Salaries and rates are an important factor in finding the right talent and Lloyd’s is seen as competitive in this area. Recent rates offered have been above market and the permanent comp & bens is seen as good with attractive bonus schemes.

Challenges/opportunities in the coming months

Broad level

Across the Insurance sector there is some change fatigue setting in. There has been a lot of investment into largescale projects as a result of Solvency III and the appetite for investing in major projects has started to wane. The upside to Lloyd’s is that it is currently running the biggest change projects in the sector and therefore this will make Lloyd’s attractive to talent looking to stay in the area. However the overall tightening of funding and reluctance to move from one project to another similar project has caused some candidates to start looking outside the sector.

The recent departure of some senior managers at Lloyd’s may provide a perception challenge in the marketplace and it will be important to stress to hires that this will not have a negative effect on Lloyd’s or the projects. Permanent candidates in particular want to be sure that they are moving to a stable environment. There is also some scepticism as to the value of TOM in the candidate marketplace which may pose some challenges to hiring. We will work closely with you to ensure that the right message is communicated to the market.
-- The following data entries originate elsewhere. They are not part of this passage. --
(* ===== verification/JsValue.v ===== *)
(** * JsValue: JavaScript values, objects and property access

    The values the loader handles: the primitives, and objects (plain
    objects and arrays) with their own properties in insertion order and
    the frozen flag that [Object.freeze] sets.  An array is an object of
    kind [KArray] whose own properties are its indices ["0"], ["1"], ...;
    its [length] is not stored.  Objects built by the loader are trees
    (every object is created fresh and stored once), so an object is a
    value and a reference to it is its path from the root.

    Property reads and writes follow the ECMAScript [[Get]] / [[Set]] of
    strict-mode code ([src/index.js] starts with ['use strict']): a read
    on [undefined] or [null] throws, a write into a frozen object or a
    primitive throws, and a read of a name that only the prototype chain
    has stops the model with [Proto]. *)

From S2P Require Import Prelude JsString JsNumber.

Inductive prim : Type :=
  | PUndef
  | PNull
  | PBool (b : bool)
  | PNum (n : number)
  | PStr (s : string).

#[export] Instance prim_eq_dec : EqDecision prim.
Proof. solve_decision. Defined.

Inductive kind : Type := KObject | KArray.

#[export] Instance kind_eq_dec : EqDecision kind.
Proof. solve_decision. Defined.

Unset Elimination Schemes.
Inductive value : Type :=
  | VPrim (p : prim)
  | VObj (k : kind) (frozen : bool) (props : list (string * value)).
Set Elimination Schemes.

(** Induction over values, with a hypothesis for every own property of
    an object. *)
Definition value_ind (P : value -> Prop)
    (fprim : forall p, P (VPrim p))
    (fobj : forall k fr ps, Forall (fun kv => P kv.2) ps -> P (VObj k fr ps)) :
    forall v, P v :=
  fix F (v : value) : P v :=
    match v with
    | VPrim p => fprim p
    | VObj k fr ps =>
        fobj k fr ps
          ((fix G (l : list (string * value)) : Forall (fun kv => P kv.2) l :=
              match l with
              | [] => List.Forall_nil _
              | kv :: l' => List.Forall_cons _ kv l' (F kv.2) (G l')
              end) ps)
    end.

(** [undefined == null]. *)
Definition nullish (p : prim) : bool :=
  match p with PUndef | PNull => true | _ => false end.

(** [v instanceof Object]. *)
Definition is_object (v : value) : bool :=
  match v with VObj _ _ _ => true | VPrim _ => false end.

Definition empty_object : value := VObj KObject false [].
Definition empty_array : value := VObj KArray false [].

(** ** The prototype chain *)

(** The properties of [Object.prototype]. *)
Definition object_proto_names : list string :=
  ["constructor"; "__defineGetter__"; "__defineSetter__"; "hasOwnProperty";
   "__lookupGetter__"; "__lookupSetter__"; "isPrototypeOf";
   "propertyIsEnumerable"; "toString"; "valueOf"; "__proto__"; "toLocaleString"].

(** The properties of [Array.prototype], with the [length] every array
    owns. *)
Definition array_proto_names : list string :=
  ["length"; "at"; "concat"; "copyWithin"; "fill"; "find"; "findIndex"; "findLast";
   "findLastIndex"; "lastIndexOf"; "pop"; "push"; "reverse"; "shift"; "unshift";
   "slice"; "sort"; "splice"; "includes"; "indexOf"; "join"; "keys"; "entries";
   "values"; "forEach"; "filter"; "flat"; "flatMap"; "map"; "every"; "some";
   "reduce"; "reduceRight"; "toReversed"; "toSorted"; "toSpliced"; "with"].

Definition mem_names (key : string) (l : list string) : bool :=
  existsb (String.eqb key) l.

(** [key] names a property an object of kind [k] has without owning it
    in [props]. *)
Definition inherited (k : kind) (key : string) : bool :=
  mem_names key object_proto_names
  || (match k with KArray => mem_names key array_proto_names | KObject => false end).

(** A write of [key] that is not a plain data-property write: the
    [__proto__] setter, or an array's [length]. *)
Definition special_write (k : kind) (key : string) : bool :=
  String.eqb key "__proto__"
  || (match k with KArray => String.eqb key "length" | KObject => false end).

(** ** Property access *)

(** [key in o] for an object [o]. *)
Definition has_prop (k : kind) (ps : list (string * value)) (key : string) : bool :=
  match assoc key ps with
  | Some _ => true
  | None => inherited k key
  end.

(** [v[key]]. *)
Definition get_prop (v : value) (key : string) : res value :=
  match v with
  | VObj k _ ps =>
      match assoc key ps with
      | Some x => Ok x
      | None => if inherited k key then Err (Proto key) else Ok (VPrim PUndef)
      end
  | VPrim p => if nullish p then Err TypeError else Err Stuck
  end.

(** [v[key] = x] in strict mode. *)
Definition put_prop (v : value) (key : string) (x : value) : res value :=
  match v with
  | VObj k fr ps =>
      if fr then Err TypeError
      else if special_write k key then Err (Proto key)
      else Ok (VObj k fr (assoc_set key x ps))
  | VPrim _ => Err TypeError
  end.

(** [obj.hasOwnProperty(key)] (lines 34, 286, 294) looks
    [hasOwnProperty] up on [obj] first: when [obj] owns a property of
    that name, its value (a string, number, boolean, [null] or an object
    of JSON or of the environment, never a function) is called, and the
    call throws a [TypeError].  This tells whether that happens. *)
Definition owns_hop (ps : list (string * value)) : bool :=
  match assoc "hasOwnProperty" ps with
  | Some _ => true
  | None => false
  end.

(** ** Paths into a tree *)

Definition path := list string.

(** The node at path [p]: each step follows an own property. *)
Fixpoint get_path (v : value) (p : path) : option value :=
  match p with
  | [] => Some v
  | key :: p' =>
      match v with
      | VObj _ _ ps =>
          match assoc key ps with
          | Some c => get_path c p'
          | None => None
          end
      | VPrim _ => None
      end
  end.

(** Apply [f] to the node at path [p].  The objects on the way are not
    written: the node is changed in place through its reference. *)
Fixpoint update_path (v : value) (p : path) (f : value -> res value) : res value :=
  match p with
  | [] => f v
  | key :: p' =>
      match v with
      | VObj k fr ps =>
          match assoc key ps with
          | Some c => c' ← update_path c p' f; Ok (VObj k fr (assoc_set key c' ps))
          | None => Err Stuck
          end
      | VPrim _ => Err Stuck
      end
  end.

(** ** Predicates over every node *)

Fixpoint all_nodes (P : value -> bool) (v : value) : bool :=
  P v &&
  match v with
  | VObj _ _ ps => forallb (fun kv => all_nodes P kv.2) ps
  | VPrim _ => true
  end.

(** No leaf is [undefined] or [null]. *)
Definition no_nullish (v : value) : bool :=
  all_nodes (fun n => match n with VPrim p => negb (nullish p) | _ => true end) v.

(** No object is frozen. *)
Definition unfrozen (v : value) : bool :=
  all_nodes (fun n => match n with VObj _ fr _ => negb fr | _ => true end) v.

(** Every object is frozen. *)
Definition deep_frozen (v : value) : bool :=
  all_nodes (fun n => match n with VObj _ fr _ => fr | _ => true end) v.

(** Every object is a plain object. *)
Definition plain (v : value) : bool :=
  all_nodes (fun n => match n with VObj k _ _ => bool_decide (k = KObject) | _ => true end) v.

(** ** Lemmas *)

Lemma owns_hop_In ps : In "hasOwnProperty" (map fst ps) -> owns_hop ps = true.
Proof.
  intros Hin. unfold owns_hop. destruct (assoc _ _) eqn:E; [done|].
  by apply assoc_None_notin in E.
Qed.

Lemma all_nodes_obj P k fr ps :
  all_nodes P (VObj k fr ps) = true <->
  P (VObj k fr ps) = true /\ Forall (fun kv => all_nodes P kv.2 = true) ps.
Proof.
  simpl. rewrite andb_true_iff, forallb_forall, List.Forall_forall. done.
Qed.

Lemma all_nodes_prim P p : all_nodes P (VPrim p) = P (VPrim p).
Proof. simpl. by rewrite andb_true_r. Qed.

Lemma all_nodes_impl (P Q : value -> bool) v :
  (forall n, P n = true -> Q n = true) -> all_nodes P v = true -> all_nodes Q v = true.
Proof.
  intros HPQ. induction v as [p|k fr ps IH] using value_ind.
  - rewrite !all_nodes_prim. apply HPQ.
  - rewrite !all_nodes_obj. intros [Hn Hps]. split; [by apply HPQ|].
    eapply List.Forall_impl; [|apply Forall_and; split; [exact IH|exact Hps]].
    intros kv [H1 H2]. by apply H1.
Qed.

Lemma all_nodes_root P v : all_nodes P v = true -> P v = true.
Proof. destruct v; simpl; rewrite ?andb_true_iff; naive_solver. Qed.

Lemma all_nodes_assoc P k fr ps key c :
  all_nodes P (VObj k fr ps) = true -> assoc key ps = Some c -> all_nodes P c = true.
Proof.
  rewrite all_nodes_obj, List.Forall_forall. intros [_ H] Hc.
  apply (H (key, c)), assoc_In, Hc.
Qed.

Lemma all_nodes_assoc_set P k fr ps key c :
  all_nodes P (VObj k fr ps) = true -> all_nodes P c = true ->
  P (VObj k fr (assoc_set key c ps)) = true ->
  all_nodes P (VObj k fr (assoc_set key c ps)) = true.
Proof.
  rewrite !all_nodes_obj, !List.Forall_forall. intros [_ H] Hc Hroot. split; [done|].
  intros [j w] Hin. apply assoc_set_In in Hin as [[-> ->]|Hin]; [done|].
  by apply (H (j, w)).
Qed.

Lemma get_path_app v p q :
  get_path v (p ++ q) = get_path v p ≫= fun n => get_path n q.
Proof.
  revert v. induction p as [|key p IH]; intros v; simpl; [done|].
  destruct v as [|k fr ps]; [done|]. destruct (assoc key ps); [apply IH|done].
Qed.

#[export] Hint Resolve all_nodes_root all_nodes_assoc : c11n.

(** ** Replacing the node at a path *)

(** The tree with the node at [p] replaced by [n] (unchanged when [p]
    names no node). *)
Fixpoint replace_at (v : value) (p : path) (n : value) : value :=
  match p with
  | [] => n
  | key :: p' =>
      match v with
      | VObj k fr ps =>
          match assoc key ps with
          | Some c => VObj k fr (assoc_set key (replace_at c p' n) ps)
          | None => v
          end
      | VPrim _ => v
      end
  end.

Lemma update_path_ok v p f n n' :
  get_path v p = Some n -> f n = Ok n' -> update_path v p f = Ok (replace_at v p n').
Proof.
  revert v. induction p as [|key p IH]; intros v Hget Hf; simpl in *.
  - by simplify_eq.
  - destruct v as [|k fr ps]; [done|]. destruct (assoc key ps) as [c|]; [|done].
    by rewrite (IH c Hget Hf).
Qed.

Lemma update_path_none v p f :
  get_path v p = None -> update_path v p f = Err Stuck.
Proof.
  revert v. induction p as [|key p IH]; intros v Hget; simpl in *; [done|].
  destruct v as [|k fr ps]; [done|]. destruct (assoc key ps) as [c|]; [|done].
  by rewrite (IH c Hget).
Qed.

Lemma replace_at_get v p n : get_path v p = Some n -> replace_at v p n = v.
Proof.
  revert v. induction p as [|key p IH]; intros v Hget; simpl in *; [by simplify_eq|].
  destruct v as [|k fr ps]; [done|]. destruct (assoc key ps) as [c|] eqn:E; [|done].
  rewrite (IH c Hget). by rewrite assoc_set_id.
Qed.

Lemma get_replace_at v p n :
  get_path v p <> None -> get_path (replace_at v p n) p = Some n.
Proof.
  revert v. induction p as [|key p IH]; intros v Hget; simpl in *; [done|].
  destruct v as [|k fr ps]; [done|]. destruct (assoc key ps) as [c|] eqn:E; [|done].
  simpl. rewrite assoc_set_eq. auto.
Qed.

Lemma replace_at_twice v p n n' :
  get_path v p <> None -> replace_at (replace_at v p n) p n' = replace_at v p n'.
Proof.
  revert v. induction p as [|key p IH]; intros v Hget; simpl in *; [done|].
  destruct v as [|k fr ps]; [done|]. destruct (assoc key ps) as [c|] eqn:E; [|done].
  simpl. rewrite assoc_set_eq, assoc_set_twice, IH; auto.
Qed.

(** Replacing a child of the object at [p] is replacing that object. *)
Lemma replace_at_snoc v p k fr ps key c n :
  get_path v p = Some (VObj k fr ps) -> assoc key ps = Some c ->
  replace_at v (p ++ [key]) n = replace_at v p (VObj k fr (assoc_set key n ps)).
Proof.
  revert v. induction p as [|j p IH]; intros v Hget Hc; simpl in *.
  - simplify_eq. by rewrite Hc.
  - destruct v as [|k' fr' ps']; [done|]. destruct (assoc j ps') as [c'|]; [|done].
    by rewrite (IH c').
Qed.

(** A node predicate that looks at an object's kind and flag only. *)
Definition local_pred (P : value -> bool) : Prop :=
  forall k fr ps ps', P (VObj k fr ps) = P (VObj k fr ps').

Lemma all_nodes_replace_at P v p n :
  local_pred P -> all_nodes P v = true -> all_nodes P n = true ->
  all_nodes P (replace_at v p n) = true.
Proof.
  intros HP. revert v. induction p as [|key p IH]; intros v Hv Hn; simpl; [done|].
  destruct v as [|k fr ps]; [done|]. destruct (assoc key ps) as [c|] eqn:E; [|done].
  apply all_nodes_assoc_set; [done| |].
  - apply IH; [|done]. by eapply all_nodes_assoc.
  - rewrite (HP _ _ _ ps). by apply all_nodes_root in Hv.
Qed.

Lemma all_nodes_get_path P v p n :
  all_nodes P v = true -> get_path v p = Some n -> all_nodes P n = true.
Proof.
  revert v. induction p as [|key p IH]; intros v Hv Hget; simpl in *; [by simplify_eq|].
  destruct v as [|k fr ps]; [done|]. destruct (assoc key ps) as [c|] eqn:E; [|done].
  eapply IH; [|done]. by eapply all_nodes_assoc.
Qed.

Lemma no_nullish_local : local_pred (fun n => match n with VPrim p => negb (nullish p) | _ => true end).
Proof. done. Qed.
Lemma unfrozen_local : local_pred (fun n => match n with VObj _ fr _ => negb fr | _ => true end).
Proof. done. Qed.
Lemma deep_frozen_local : local_pred (fun n => match n with VObj _ fr _ => fr | _ => true end).
Proof. done. Qed.
Lemma plain_local : local_pred (fun n => match n with VObj k _ _ => bool_decide (k = KObject) | _ => true end).
Proof. done. Qed.

#[export] Hint Resolve no_nullish_local unfrozen_local deep_frozen_local plain_local : c11n.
Specific hiring challenges

The shortage of Solvency III talent in the marketplace makes the hiring process crucial. For us to be able to find the right candidates for each role, it would be useful for there to be regular agency briefings with Resource Solutions and the hiring managers. For challenging roles we find these an effective way of understanding individual hiring manager requirements, it is a good opportunity for the hiring manager to provide overall feedback and it’s a chance for agencies to be able to talk about the talent pool for specific roles and manage expectations. The earlier we receive feedback the easier it is to hone the search. Feedback is also an important part of a candidate’s perception of a company, if timely feedback is not able to be provided, it can reflect badly on a client. These specific hiring challenges are minor and easy to resolve and we are keen to develop a close partnership which will help achieve great results for Lloyd’s in the coming months.